> _EXERCISE DETAILS_: Nothing but the lines from the one containing "eapply only_trans; [eassumption|]." through the end of the entries should be set down, each exactly as written.

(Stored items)
==========

(* ===== verification/Frame.v ===== *)
(** * Which tables an operation writes

    Whatever its arguments and whatever the store holds, an operation that returns
    changes only the tables it is meant to write. *)

From S2P Require Import Prelude Types GoBinary Patch Kv Mdb MdbFacts Db DbLease DbKv.

(** Take apart the hypothesis that a computation returned. *)
Ltac go_inv1 :=
  match goal with
  | H : rbind _ _ = Ok _ |- _ => apply rbind_ok in H as (? & ? & H)
  | H : Err _ = Ok _ |- _ => discriminate H
  | H : Panic = Ok _ |- _ => discriminate H
  | H : NoFuel = Ok _ |- _ => discriminate H
  | H : Ok _ = Ok _ |- _ => apply Ok_inj in H; simplify_eq
  | H : (if ?b then _ else _) = Ok _ |- _ => destruct b eqn:?
  | H : match ?x with _ => _ end = Ok _ |- _ => destruct x eqn:?
  end.
Ltac go_inv := repeat go_inv1.

Section Frame.
Context `{MdbOk}.

Definition only (ds : list dbi) (t t' : txn) : Prop := forall d, d ∉ ds -> view t' d = view t d.

Lemma only_refl ds t : only ds t t.
Proof. by intros d _. Qed.

Lemma only_trans ds t1 t2 t3 : only ds t1 t2 -> only ds t2 t3 -> only ds t1 t3.
Proof. intros H1' H2' d Hd. by rewrite H2', H1'. Qed.

Lemma only_weaken ds ds' t t' : ds ⊆ ds' -> only ds t t' -> only ds' t t'.
Proof. intros Hs Ho d Hd. apply Ho. intros X. by apply Hd, Hs. Qed.

Lemma only_put ds t d k v t' : mdb_put t d k v = Ok t' -> d ∈ ds -> only ds t t'.
Proof. intros E Hd d' Hd'. eapply mdb_put_frame; [exact E|]. by intros ->. Qed.

Lemma only_del ds t d k t' : mdb_del t d k = Ok t' -> d ∈ ds -> only ds t t'.
Proof. intros E Hd d' Hd'. eapply mdb_del_frame; [exact E|]. by intros ->. Qed.

Lemma only_cur_del ds t c t' c' : cur_del t c = Ok (t', c') -> cur_dbi c ∈ ds -> only ds t t'.
Proof.
  intros E Hd d' Hd'. eapply cur_del_frame; [exact E|]. by intros ->.
Qed.

Lemma cur_del_dbi t c t' c' : cur_del t c = Ok (t', c') -> cur_dbi c' = cur_dbi c.
Proof. intros E. by apply (cur_del_frame t c t' c' DbiMeta) in E as [? _]. Qed.

Lemma cur_get_dbi' t c k op c' r : cur_get t c k op = (c', r) -> cur_dbi c' = cur_dbi c.
Proof. intros E. pose proof (cur_get_dbi t c k op) as Hc. by rewrite E in Hc. Qed.

End Frame.

(** Chain the writes of a computation taken apart by [go_inv]. *)
Ltac dbi_in := repeat first [apply list_elem_of_here | apply list_elem_of_further].
Ltac only_step :=
  match goal with
  | |- only _ ?t ?t => apply only_refl
  | E : mdb_put ?t _ _ _ = Ok ?t1 |- only _ ?t _ =>
      eapply only_trans; [eapply only_put; [exact E|dbi_in]|]; clear E
  | E : mdb_del ?t _ _ = Ok ?t1 |- only _ ?t _ =>
      eapply only_trans; [eapply only_del; [exact E|dbi_in]|]; clear E
  end.

Section StoreFrame.
Context (cfg : config) `{Differ} `{Snappy} `{MdbOk}.

Definition kvTables : list dbi := [DbiRev; DbiVal; DbiEvt].

Lemma kvWrite_only t krec next epoch key t' :
  kvWrite cfg t krec next epoch key = Ok t' -> only kvTables t t'.
Proof. unfold kvWrite. intros E. go_inv. repeat only_step. Qed.

Lemma put_only t rev subrev lease epoch key val iv il t' out :
  dbKv_put cfg t rev subrev lease epoch key val iv il = Ok (t', out) -> only kvTables t t'.
Proof.
  unfold dbKv_put. intros E. go_inv; repeat only_step; eauto using kvWrite_only.
Qed.

Definition delTables : list dbi := [DbiRev; DbiEvt].

Lemma writeTombstone_only t k tombstone epoch t' :
  writeTombstone t k tombstone epoch = Ok t' -> only delTables t t'.
Proof. unfold writeTombstone. intros E. go_inv. repeat only_step. Qed.

Lemma deleteRangeLoop_only fuel t c r rev subrev epoch key end_ prev items count t' out :
  deleteRangeLoop cfg fuel t c r rev subrev epoch key end_ prev items count = Ok (t', out) ->
  only delTables t t'.
Proof.
  revert t c r prev items count. induction fuel as [|fuel IH]; intros t c r prev items count E; [done|].
  cbn [deleteRangeLoop] in E. go_inv; repeat only_step; eauto using writeTombstone_only, only_trans.
Qed.

Lemma deleteRange_only fuel t rev subrev epoch key end_ t' out :
  dbKv_deleteRange cfg fuel t rev subrev epoch key end_ = Ok (t', out) -> only delTables t t'.
Proof. unfold dbKv_deleteRange. intros E. go_inv. eauto using deleteRangeLoop_only. Qed.

Lemma deleteBatch_only t rev subrev epoch keys t' :
  dbKv_deleteBatch t rev subrev epoch keys = Ok t' -> only delTables t t'.
Proof.
  unfold dbKv_deleteBatch. intros E. destruct (cur_open t DbiRev) as [c| | |]; try done.
  cbn [rbind] in E. revert t c E. generalize keyrecord_zero (@None error).
  induction keys as [|k keys IH]; intros prev err t c E; cbn [deleteBatchLoop] in E; go_inv;
    eauto using only_refl, writeTombstone_only, only_trans.
Qed.

Lemma nextEvent_dbi t c rev c' k v rev' err :
  nextEvent t c rev = Ok (c', k, v, rev', err) -> cur_dbi c' = cur_dbi c.
Proof.
  unfold nextEvent. destruct (cur_get t c [] NextDup) as [c1 r1] eqn:E1. apply cur_get_dbi' in E1.
  destruct (isNotFound r1).
  - destruct (cur_get t c1 [] Next) as [c2 r2] eqn:E2. apply cur_get_dbi' in E2. intros E. go_inv; congruence.
  - intros E. go_inv; congruence.
Qed.

Lemma compactEvents_only fuel max s s' :
  cur_dbi (cs_cur s) = DbiEvt -> compactEvents fuel max s = Ok s' ->
  only kvTables (cs_t s) (cs_t s') /\ cur_dbi (cs_cur s') = DbiEvt.
Proof.
  revert s. induction fuel as [|fuel IH]; intros s Hc E; [done|]. cbn [compactEvents] in E.
  go_inv; try (split; [apply only_refl|done]).
  match goal with E1 : cur_del _ _ = Ok _, E2 : nextEvent _ _ _ = Ok _ |- _ =>
    pose proof (cur_del_dbi _ _ _ _ E1); pose proof (nextEvent_dbi _ _ _ _ _ _ _ _ E2);
    apply (only_cur_del kvTables) in E1; [|rewrite Hc; dbi_in] end.
  apply IH in E as [Eo Ec]; [|cbn; congruence]. split; [|done]. by eapply only_trans.
Qed.

Lemma compactKey_only fuel t c r key rev rec hasNewer t' c' rec' err :
  cur_dbi c = DbiRev -> compactKey fuel t c r key rev rec hasNewer = Ok (t', c', rec', err) ->
  only kvTables t t' /\ cur_dbi c' = DbiRev.
Proof.
  revert t c r rec hasNewer. induction fuel as [|fuel IH]; intros t c r rec hasNewer Hc E; [done|].
  cbn [compactKey] in E. go_inv; try (split; [apply only_refl|done]);
    repeat match goal with
      | E : cur_get _ _ _ _ = (_, _) |- _ => apply cur_get_dbi' in E
      | E : cur_del _ _ = Ok (_, _) |- _ =>
          pose proof (cur_del_dbi _ _ _ _ E);
          apply (only_cur_del kvTables) in E; [|rewrite Hc; dbi_in]
      | E : mdb_del _ _ _ = Ok _ |- _ => apply (only_del kvTables) in E; [|dbi_in]
      end;
    apply IH in E as [Eo Ec]; try congruence; split; try done; eauto using only_trans.
Qed.

Lemma compactKeys_only fuel t c keys rec err t' c' err' :
  cur_dbi c = DbiRev -> compactKeys fuel t c keys rec err = Ok (t', c', err') ->
  only kvTables t t' /\ cur_dbi c' = DbiRev.
Proof.
  revert t c rec err. induction keys as [|[key rev] keys IH]; intros t c rec err Hc E; cbn [compactKeys] in E.
  { go_inv. split; [apply only_refl|done]. }
  destruct (cur_get t c key SetRange) as [c1 r] eqn:E1. apply cur_get_dbi' in E1. go_inv.
  match goal with E2 : compactKey _ _ _ _ _ _ _ _ = Ok _ |- _ =>
    apply compactKey_only in E2 as [Eo Ec]; [|congruence] end.
  apply IH in E as [Eo' Ec']; [|done]. split; [|done]. by eapply only_trans.
Qed.

Lemma compact_only n fuel mapRange t max t' last :
  dbKv_compact n fuel mapRange t max = Ok (t', last) -> only kvTables t t'.
Proof.
  unfold dbKv_compact. intros E. destruct (cur_open t DbiRev) as [cr| | |] eqn:Er; try done.
  apply cur_open_dbi in Er. cbn [rbind] in E. destruct (cur_open t DbiEvt) as [ce| | |] eqn:Ee; try done.
  apply cur_open_dbi in Ee. cbn [rbind] in E. destruct (cur_get t ce [] Next) as [ce' r] eqn:Eg.
  apply cur_get_dbi' in Eg. destruct (match r with Ok p => _ | Err _ => _ | Panic => _ | NoFuel => _ end)
    as [[k v]| | |]; try done. cbn [rbind] in E.
  destruct (keyrev_FromKey k v) as [rev| | |]; try done. cbn [rbind] in E.
  set (s := mkCompactState t ce' k v rev None [] 0 false) in E.
  assert (cur_dbi (cs_cur s) = DbiEvt) as Hc by (cbn; congruence).
  change t with (cs_t s) at 1. clearbody s. clear - E Hc Er H2.
  revert s cr Er Hc E. induction n as [|n IH]; intros s cr Er Hc E; [done|]. cbn [compactLoop] in E.
  destruct (compactEvents fuel max s) as [s1| | |] eqn:E1; try done. cbn [rbind] in E.
  apply compactEvents_only in E1 as [O1 C1]; [|done].
  destruct (compactKeys fuel (cs_t s1) cr _ _ _) as [[[t1 cr1] err]| | |] eqn:E2; try done. cbn [rbind] in E.
  apply compactKeys_only in E2 as [O2 C2]; [|done].
  destruct (cs_done s1); [go_inv; by eapply only_trans|].
  apply IH in E; [|done|done]. eapply only_trans; [exact O1|]. eapply only_trans; [exact O2|]. exact E.
Qed.

(** ** Leases *)

Lemma lease_put_only t item t' : dbLease_put t item = Ok t' -> only [DbiLease] t t'.
Proof. unfold dbLease_put. intros E. only_step. apply only_refl. Qed.

Lemma lease_del_only t id t' : dbLease_del t id = Ok t' -> only [DbiLease] t t'.
Proof. unfold dbLease_del. intros E. only_step. apply only_refl. Qed.

Lemma leaseExp_put_only t item t' : dbLeaseExp_put t item = Ok t' -> only [DbiLeaseExp] t t'.
Proof. unfold dbLeaseExp_put. intros E. only_step. apply only_refl. Qed.

Lemma leaseExp_del_only t item t' : dbLeaseExp_del t item = Ok t' -> only [DbiLeaseExp] t t'.
Proof. unfold dbLeaseExp_del. intros E. only_step. apply only_refl. Qed.

Lemma leaseKey_put_only t id key t' : dbLeaseKey_put t id key = Ok t' -> only [DbiLeaseKey] t t'.
Proof. unfold dbLeaseKey_put. intros E. only_step. apply only_refl. Qed.

Lemma leaseKey_del_only t id key t' : dbLeaseKey_del t id key = Ok t' -> only [DbiLeaseKey] t t'.
Proof. unfold dbLeaseKey_del. intros E. only_step. apply only_refl. Qed.

Lemma sweep_only t id n t' batch : dbLeaseKey_sweep t id n = Ok (t', batch) -> only [DbiLeaseKey] t t'.
Proof.
  unfold dbLeaseKey_sweep. intros E. destruct (cur_open t DbiLeaseKey) as [c| | |] eqn:Eo; try done.
  apply cur_open_dbi in Eo. cbn [rbind] in E. destruct (cur_get t c _ SetRange) as [c1 r] eqn:Eg.
  apply cur_get_dbi' in Eg. assert (cur_dbi c1 = DbiLeaseKey) as Hc by congruence. clear Eo Eg c.
  revert t c1 r E Hc. generalize (@nil bytes). induction n as [|n IH]; intros b t c r E Hc; cbn [sweepLoop] in E.
  { go_inv. apply only_refl. }
  go_inv; try apply only_refl.
  repeat match goal with
    | E : cur_get _ _ _ _ = (_, _) |- _ => apply cur_get_dbi' in E
    | E : cur_del _ _ = Ok (_, _) |- _ =>
        pose proof (cur_del_dbi _ _ _ _ E);
        apply (only_cur_del [DbiLeaseKey]) in E; [|rewrite Hc; dbi_in]
    end.
  eapply only_trans; [eassumption|]. eapply IH; [exact E|congruence].
Qed.

(** A scan of the expiry index writes what its body writes. *)
Lemma leaseExp_scan_only {S} ds fuel t expires (yield : txn -> S -> Z -> res (txn * S)) s t' s' :
  (forall t s id t' s', yield t s id = Ok (t', s') -> only ds t t') ->
  dbLeaseExp_scan fuel t expires yield s = Ok (t', s') -> only ds t t'.
Proof.
  intros Hy. unfold dbLeaseExp_scan. destruct (cur_open t DbiLeaseExp) as [c| | |]; try done.
  destruct (cur_get t c [] Next) as [c1 r]. revert t c1 r s.
  induction fuel as [|fuel IH]; intros t c1 r s E; [done|]. cbn [leaseExpLoop] in E.
  go_inv; try apply only_refl. eapply only_trans; eauto.
Qed.

End StoreFrame.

==========

> _FINISHED EXERCISE_:
  eapply only_trans; [eassumption|]. eapply IH; [exact E|congruence].
Qed.

(** A scan of the expiry index writes what its body writes. *)
Lemma leaseExp_scan_only {S} ds fuel t expires (yield : txn -> S -> Z -> res (txn * S)) s t' s' :
  (forall t s id t' s', yield t s id = Ok (t', s') -> only ds t t') ->
  dbLeaseExp_scan fuel t expires yield s = Ok (t', s') -> only ds t t'.
Proof.
  intros Hy. unfold dbLeaseExp_scan. destruct (cur_open t DbiLeaseExp) as [c| | |]; try done.
  destruct (cur_get t c [] Next) as [c1 r]. revert t c1 r s.
  induction fuel as [|fuel IH]; intros t c1 r s E; [done|]. cbn [leaseExpLoop] in E.
  go_inv; try apply only_refl. eapply only_trans; eauto.
Qed.

End StoreFrame.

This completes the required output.